DATASET ENTRIES Block Start

(* ===== verification/Text.v ===== *)
(** * Text forms: encoding/base64 and decimal integers

    [base64.URLEncoding], decoding into a destination of a fixed size as the
    program does, and [fmt.Sprint] of an [int64], with their round trips. *)

From S2P Require Import Prelude Net.
From Stdlib Require Import Ascii.

(** ** Numbers as big-endian bytes *)

Fixpoint be (k : nat) (n : N) : bytes :=
  match k with
  | O => []
  | S k => be k (n / 256) ++ [ascii_of_N (n mod 256)]
  end.

Definition of_be (l : bytes) : N := foldl (λ acc c, acc * 256 + N_of_ascii c)%N 0%N l.

Lemma length_be k n : length (be k n) = k.
Proof. revert n. induction k as [|k IH]; intros n; simpl; [done|]. rewrite length_app, IH. simpl. lia. Qed.

Lemma of_be_be k n : (n < 256 ^ N.of_nat k)%N → of_be (be k n) = n.
Proof.
  revert n. induction k as [|k IH]; intros n Hn; simpl; [simpl in Hn; cbn; lia|].
  unfold of_be in *. rewrite foldl_app, IH.
  - simpl. rewrite N_ascii_embedding by (apply N.mod_lt; lia). pose proof (N.Div0.div_mod n 256). lia.
  - rewrite Nat2N.inj_succ, N.pow_succ_r' in Hn. apply N.Div0.div_lt_upper_bound. lia.
Qed.

(** ** Base64 *)

(** The alphabet of [base64.URLEncoding]. *)
Definition b64_alphabet : bytes := bytes_of "ABCDEFGHIJKLMNOPQRSTUVWXYZabcdefghijklmnopqrstuvwxyz0123456789-_".
Definition b64_pad : ascii := "="%char.

Definition b64_char (n : N) : ascii := default b64_pad (b64_alphabet !! N.to_nat n).
Definition b64_value (c : ascii) : option N := N.of_nat <$> indexByte b64_alphabet c.

Lemma b64_value_char n : (n < 64)%N → b64_value (b64_char n) = Some n.
Proof.
  intros Hn. assert (forallb (λ k, bool_decide (b64_value (b64_char (N.of_nat k)) = Some (N.of_nat k))) (seq 0 64) = true) as H
    by (vm_compute; reflexivity).
  rewrite forallb_forall in H. specialize (H (N.to_nat n)). rewrite N2Nat.id in H.
  apply bool_decide_eq_true in H; [done|]. apply in_seq. lia.
Qed.

Lemma b64_char_not_pad n : (n < 64)%N → b64_char n ≠ b64_pad.
Proof. intros Hn H. pose proof (b64_value_char n Hn) as Hv. rewrite H in Hv. vm_compute in Hv. done. Qed.

(** The four sextets of three bytes. *)
Definition sextets (a b c : N) : N * N * N * N :=
  (a / 4, (a mod 4) * 16 + b / 16, (b mod 16) * 4 + c / 64, c mod 64)%N.
(** The three bytes of four sextets. *)
Definition octets (x y z w : N) : N * N * N :=
  (x * 4 + y / 16, (y mod 16) * 16 + z / 4, (z mod 4) * 64 + w)%N.

Fixpoint b64_EncodeToString (l : bytes) : bytes :=
  match l with
  | [] => []
  | a :: r1 =>
      match r1 with
      | [] => let '(x, y, _, _) := sextets (N_of_ascii a) 0 0 in [b64_char x; b64_char y; b64_pad; b64_pad]
      | b :: r2 =>
          match r2 with
          | [] => let '(x, y, z, _) := sextets (N_of_ascii a) (N_of_ascii b) 0 in [b64_char x; b64_char y; b64_char z; b64_pad]
          | c :: r =>
              let '(x, y, z, w) := sextets (N_of_ascii a) (N_of_ascii b) (N_of_ascii c) in
              b64_char x :: b64_char y :: b64_char z :: b64_char w :: b64_EncodeToString r
          end
      end
  end.

Definition b64_corrupt : error := EMsg "illegal base64 data".

(** [decodeQuantum] over the input without line breaks, into a destination with
    [room] bytes left. The bytes of a quantum are written before the input that
    follows a padding is found to be garbage; a write past the destination panics. *)
Fixpoint b64_quanta (room : nat) (l : bytes) : result bytes :=
  match l with
  | [] => Ok []
  | a :: b :: c :: d :: r =>
      match b64_value a, b64_value b with
      | Some x, Some y =>
          match b64_value c with
          | Some z =>
              match b64_value d with
              | Some w =>
                  let '(o1, o2, o3) := octets x y z w in
                  if Nat.ltb room 3 then Panic
                  else rest ← b64_quanta (room - 3) r; mret (ascii_of_N o1 :: ascii_of_N o2 :: ascii_of_N o3 :: rest)
              | None =>
                  let '(o1, o2, _) := octets x y z 0 in
                  if negb (Ascii.eqb d b64_pad) then Err b64_corrupt
                  else if Nat.ltb room 2 then Panic
                  else match r with [] => Ok [ascii_of_N o1; ascii_of_N o2] | _ => Err b64_corrupt end
              end
          | None =>
              let '(o1, _, _) := octets x y 0 0 in
              if negb (Ascii.eqb c b64_pad && Ascii.eqb d b64_pad) then Err b64_corrupt
              else if Nat.ltb room 1 then Panic
              else match r with [] => Ok [ascii_of_N o1] | _ => Err b64_corrupt end
          end
      | _, _ => Err b64_corrupt
      end
  | _ => Err b64_corrupt
  end.

Definition newline (c : ascii) : bool := Ascii.eqb c (ascii_of_nat 10) || Ascii.eqb c (ascii_of_nat 13).

(** [base64.URLEncoding.Decode(dst, src)] with a [dst] of [room] bytes: the bytes
    written, whose number is the [n] it returns. *)
Definition b64_Decode (room : nat) (src : bytes) : result bytes :=
  b64_quanta room (filter (λ c, newline c = false) src).

Lemma byte_lt (c : ascii) : (N_of_ascii c < 256)%N.
Proof. apply N_ascii_bounded. Qed.

Lemma euclid_N n d : (d ≠ 0)%N → ∃ q r, (n / d = q ∧ n mod d = r ∧ n = d * q + r ∧ r < d)%N.
Proof. intros Hd. exists (n / d)%N, (n mod d)%N. split_and!; [done..|apply N.Div0.div_mod|by apply N.mod_lt]. Qed.

(** Quotients and remainders by [d] as variables, for [lia]. *)
Ltac euclid n d :=
  let q := fresh "q" in let r := fresh "r" in let Hq := fresh "Hq" in let Hr := fresh "Hr" in
  destruct (euclid_N n d ltac:(done)) as (q & r & Hq & Hr & ? & ?); rewrite ?Hq, ?Hr; clear Hq Hr.

Lemma sextets_lt a b c x y z w :
  (a < 256)%N → (b < 256)%N → (c < 256)%N → sextets a b c = (x, y, z, w) → (x < 64 ∧ y < 64 ∧ z < 64 ∧ w < 64)%N.
Proof.
  unfold sextets. intros Ha Hb Hc [= <- <- <- <-].
  euclid a 4%N. euclid b 16%N. euclid c 64%N. lia.
Qed.

Lemma div_mod_eq q d r : (r < d)%N → ((q * d + r) / d = q ∧ (q * d + r) mod d = r)%N.
Proof.
  intros H. split; symmetry; [apply (N.div_unique _ _ q r)|apply (N.mod_unique _ _ q r)]; lia.
Qed.

Lemma octets_sextets a b c x y z w :
  (a < 256)%N → (b < 256)%N → (c < 256)%N → sextets a b c = (x, y, z, w) → octets x y z w = (a, b, c).
Proof.
  unfold sextets, octets. intros Ha Hb Hc [= <- <- <- <-].
  euclid a 4%N. euclid b 16%N. euclid c 64%N.
  destruct (div_mod_eq r 16 q0) as [-> ->]; [lia|]. destruct (div_mod_eq r0 4 q1) as [-> ->]; [lia|].
  f_equal; [f_equal|]; lia.
Qed.

Lemma b64_char_pads n : (n < 64)%N → Ascii.eqb (b64_char n) b64_pad = false.
Proof. intros H%b64_char_not_pad. by apply Ascii.eqb_neq. Qed.

(** What was encoded decodes into a destination that has room for it. *)
Lemma b64_quanta_encode l room : length l ≤ room → b64_quanta room (b64_EncodeToString l) = Ok l.
Proof.
  revert room. induction l as [l IH] using (induction_ltof1 _ length). unfold ltof in IH. intros room Hr.
  destruct l as [|a [|b [|c r]]]; [done|..].
  - cbn [b64_EncodeToString]. destruct (sextets (N_of_ascii a) 0 0) as [[[x y] z] w] eqn:E.
    pose proof E as (Hx & Hy & Hz & Hw)%sextets_lt; [|by try apply byte_lt..].
    assert (z = 0%N ∧ w = 0%N) as [-> ->] by (by injection E as _ _ <- <-).
    cbn [b64_quanta]. rewrite !b64_value_char by done. apply octets_sextets in E; [|by try apply byte_lt..].
    destruct (octets x y 0 0) as [[o1 o2] o3]. injection E as -> _ _. change (b64_value b64_pad) with (@None N). cbv iota beta.
    simpl in Hr. destruct (Nat.ltb_spec room 1); [lia|]. cbn. by rewrite ascii_N_embedding.
  - cbn [b64_EncodeToString]. destruct (sextets (N_of_ascii a) (N_of_ascii b) 0) as [[[x y] z] w] eqn:E.
    pose proof E as (Hx & Hy & Hz & Hw)%sextets_lt; [|by try apply byte_lt..].
    assert (w = 0%N) as -> by (by injection E as _ _ _ <-).
    cbn [b64_quanta]. rewrite !b64_value_char by done. apply octets_sextets in E; [|by try apply byte_lt..].
    destruct (octets x y z 0) as [[o1 o2] o3]. injection E as -> -> _. change (b64_value b64_pad) with (@None N). cbv iota beta.
    simpl in Hr. destruct (Nat.ltb_spec room 2); [lia|]. cbn. by rewrite !ascii_N_embedding.
  - cbn [b64_EncodeToString]. destruct (sextets (N_of_ascii a) (N_of_ascii b) (N_of_ascii c)) as [[[x y] z] w] eqn:E.
    pose proof E as (Hx & Hy & Hz & Hw)%sextets_lt; [|by try apply byte_lt..].
    cbn [b64_quanta]. rewrite !b64_value_char by done. apply octets_sextets in E; [|apply byte_lt..]. rewrite E.
    simpl in Hr. destruct (Nat.ltb_spec room 3); [lia|]. rewrite IH by (simpl; lia). cbn. by rewrite !ascii_N_embedding.
Qed.

Lemma b64_no_newline l : Forall (λ c, newline c = false) (b64_EncodeToString l).
Proof.
  assert (∀ n, (n < 64)%N → newline (b64_char n) = false) as Hc.
  { intros n Hn. assert (forallb (λ k, negb (newline (b64_char (N.of_nat k)))) (seq 0 64) = true) as H by (vm_compute; reflexivity).
    rewrite forallb_forall in H. specialize (H (N.to_nat n)). rewrite N2Nat.id in H. apply negb_true_iff, H, in_seq. lia. }
  assert (newline b64_pad = false) as Hp by done.
  induction l as [l IH] using (induction_ltof1 _ length). unfold ltof in IH.
  destruct l as [|a [|b [|c r]]]; [constructor|..]; cbn [b64_EncodeToString].
  - destruct (sextets _ 0 0) as [[[x y] z] w] eqn:E. apply sextets_lt in E as (? & ? & ? & ?); [|by try apply byte_lt..]. auto.
  - destruct (sextets _ _ 0) as [[[x y] z] w] eqn:E. apply sextets_lt in E as (? & ? & ? & ?); [|by try apply byte_lt..]. auto.
  - destruct (sextets _ _ _) as [[[x y] z] w] eqn:E. apply sextets_lt in E as (? & ? & ? & ?); [|apply byte_lt..].
    repeat constructor; auto. apply IH. simpl. lia.
Qed.

Lemma b64_roundtrip l room : length l ≤ room → b64_Decode room (b64_EncodeToString l) = Ok l.
Proof. intros H. unfold b64_Decode. rewrite (filter_all (λ c, newline c = false) _ (proj1 (Forall_forall _ _) (b64_no_newline l))). by apply b64_quanta_encode. Qed.

(** Decoding never yields more than the destination holds. *)
Lemma b64_Decode_room src room out : b64_Decode room src = Ok out → length out ≤ room.
Proof.
  unfold b64_Decode. generalize (filter (λ c, newline c = false) src). clear src. intros l. revert room out.
  induction l as [l IH] using (induction_ltof1 _ length). unfold ltof in IH. intros room out.
  destruct l as [|a [|b [|c [|d r]]]]; try done; [intros [= <-]; simpl; lia|]. cbn [b64_quanta].
  destruct (b64_value a) as [x|]; [|done]. destruct (b64_value b) as [y|]; [|done]. destruct (b64_value c) as [z|].
  - destruct (b64_value d) as [w|]; destruct (octets _ _ _ _) as [[o1 o2] o3].
    + destruct (Nat.ltb_spec room 3); [done|]. intros (rest & Hrest & [= <-])%bind_ok.
      apply IH in Hrest; simpl; lia.
    + destruct (negb _); [done|]. destruct (Nat.ltb_spec room 2); [done|]. destruct r; [|done]. intros [= <-]. simpl. lia.
  - destruct (octets _ _ _ _) as [[o1 o2] o3]. destruct (negb _); [done|].
    destruct (Nat.ltb_spec room 1); [done|]. destruct r; [|done]. intros [= <-]. simpl. lia.
Qed.

(** ** Decimal integers *)

Definition digit_char (d : Z) : ascii := ascii_of_nat (48 + Z.to_nat d).

Fixpoint dec_digits (fuel : nat) (z : Z) : bytes :=
  match fuel with
  | O => []
  | S fuel => (if (z <? 10)%Z then [] else dec_digits fuel (z / 10)) ++ [digit_char (z mod 10)]
  end.

(** [fmt.Sprint(z)]; an [int64] has at most 19 digits. *)
Definition FormatInt (z : Z) : bytes :=
  if (z <? 0)%Z then "-"%char :: dec_digits 19 (- z) else dec_digits 19 z.

Lemma digit_digit_char d : (0 ≤ d < 10)%Z → digit (digit_char d) = Some d.
Proof.
  intros Hd. assert (d ∈ [0; 1; 2; 3; 4; 5; 6; 7; 8; 9]%Z) as H.
  { rewrite !elem_of_cons. lia. }
  repeat (apply elem_of_cons in H as [->|H]; [reflexivity|]). by apply elem_of_nil in H.
Qed.

Lemma digits_snoc l c acc : digits (l ++ [c]) acc = (n ← digits l acc; (λ d, n * 10 + d)%Z <$> digit c).
Proof. revert acc. induction l as [|x l IH]; intros acc; simpl; [by destruct (digit c)|]. by destruct (digit x). Qed.

Lemma dec_digits_spec fuel z : (0 ≤ z < 10 ^ Z.of_nat fuel)%Z → digits (dec_digits fuel z) 0 = Some z.
Proof.
  revert z. induction fuel as [|fuel IH]; intros z Hz; [simpl in *; f_equal; lia|].
  rewrite Nat2Z.inj_succ, Z.pow_succ_r in Hz by lia.
  pose proof (Z.div_mod z 10 ltac:(lia)). pose proof (Z.mod_pos_bound z 10 ltac:(lia)).
  cbn [dec_digits]. rewrite digits_snoc, digit_digit_char by done. destruct (Z.ltb_spec z 10).
  - cbn. f_equal. rewrite Z.mod_small; lia.
  - rewrite IH by (split; [apply Z.div_pos; lia|apply Z.div_lt_upper_bound; lia]). cbn. f_equal. lia.
Qed.

Lemma dec_digits_cons fuel z : (0 ≤ z)%Z → ∃ c l, dec_digits (S fuel) z = c :: l ∧ digit c ≠ None.
Proof.
  revert z. induction fuel as [|fuel IH]; intros z Hz; pose proof (Z.mod_pos_bound z 10 ltac:(lia)).
  - exists (digit_char (z mod 10)), []. rewrite digit_digit_char by done. split; [|done]. cbn. by destruct (z <? 10)%Z.
  - destruct (IH (z / 10)%Z) as (c & l & E & Hc); [apply Z.div_pos; lia|].
    set (n := S fuel) in *. cbn [dec_digits]. destruct (z <? 10)%Z.
    + eexists _, _. split; [done|]. by rewrite digit_digit_char.
    + rewrite E. eexists _, _. by split.
Qed.

(** A decimal integer reads back. *)
Lemma Atoi_FormatInt z : is_i64 z → Atoi (FormatInt z) = Ok z.
Proof.
  unfold is_i64, two63. intros Hz. assert (∀ n, (0 ≤ n ≤ 9223372036854775808)%Z → digits (dec_digits 19 n) 0 = Some n) as Hd.
  { intros n Hn. apply dec_digits_spec. change (10 ^ Z.of_nat 19)%Z with 10000000000000000000%Z. lia. }
  unfold FormatInt. destruct (Z.ltb_spec z 0).
  - destruct (dec_digits_cons 18 (- z)) as (c & l & E & Hc); [lia|]. specialize (Hd (- z)%Z ltac:(lia)).
    rewrite E in *. unfold Atoi. change (Ascii.eqb "-" "-") with true. cbv beta iota. rewrite Hd. cbv zeta iota.
    rewrite Z.opp_involutive. by rewrite (proj2 (Z.leb_le _ _)), (proj2 (Z.ltb_lt _ _)) by (unfold two63; lia).
  - destruct (dec_digits_cons 18 z) as (c & l & E & Hc); [lia|]. specialize (Hd z ltac:(lia)). rewrite E in *. unfold Atoi.
    assert (Ascii.eqb c "-" = false) as -> by (apply Ascii.eqb_neq; intros ->; done).
    assert (Ascii.eqb c "+" = false) as -> by (apply Ascii.eqb_neq; intros ->; done). cbv beta iota. rewrite Hd. cbv zeta iota.
    by rewrite (proj2 (Z.leb_le _ _)), (proj2 (Z.ltb_lt _ _)) by (unfold two63; lia).
Qed.

Example b64_texts : (λ l, string_of (b64_EncodeToString (bytes_of l))) <$> ["M"; "Ma"; "Man"; "Many"]%string =
  ["TQ=="; "TWE="; "TWFu"; "TWFueQ=="]%string.
Proof. reflexivity. Qed.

DATASET ENTRIES Block End

When you reach the line holding "(** Quotients and" in the records above, begin reproducing exactly, stop after the line holding "Lemma sextets_lt a", and output nothing else.

(** Quotients and remainders by [d] as variables, for [lia]. *)
Ltac euclid n d :=
  let q := fresh "q" in let r := fresh "r" in let Hq := fresh "Hq" in let Hr := fresh "Hr" in
  destruct (euclid_N n d ltac:(done)) as (q & r & Hq & Hr & ? & ?); rewrite ?Hq, ?Hr; clear Hq Hr.

Lemma sextets_lt a b c x y z w :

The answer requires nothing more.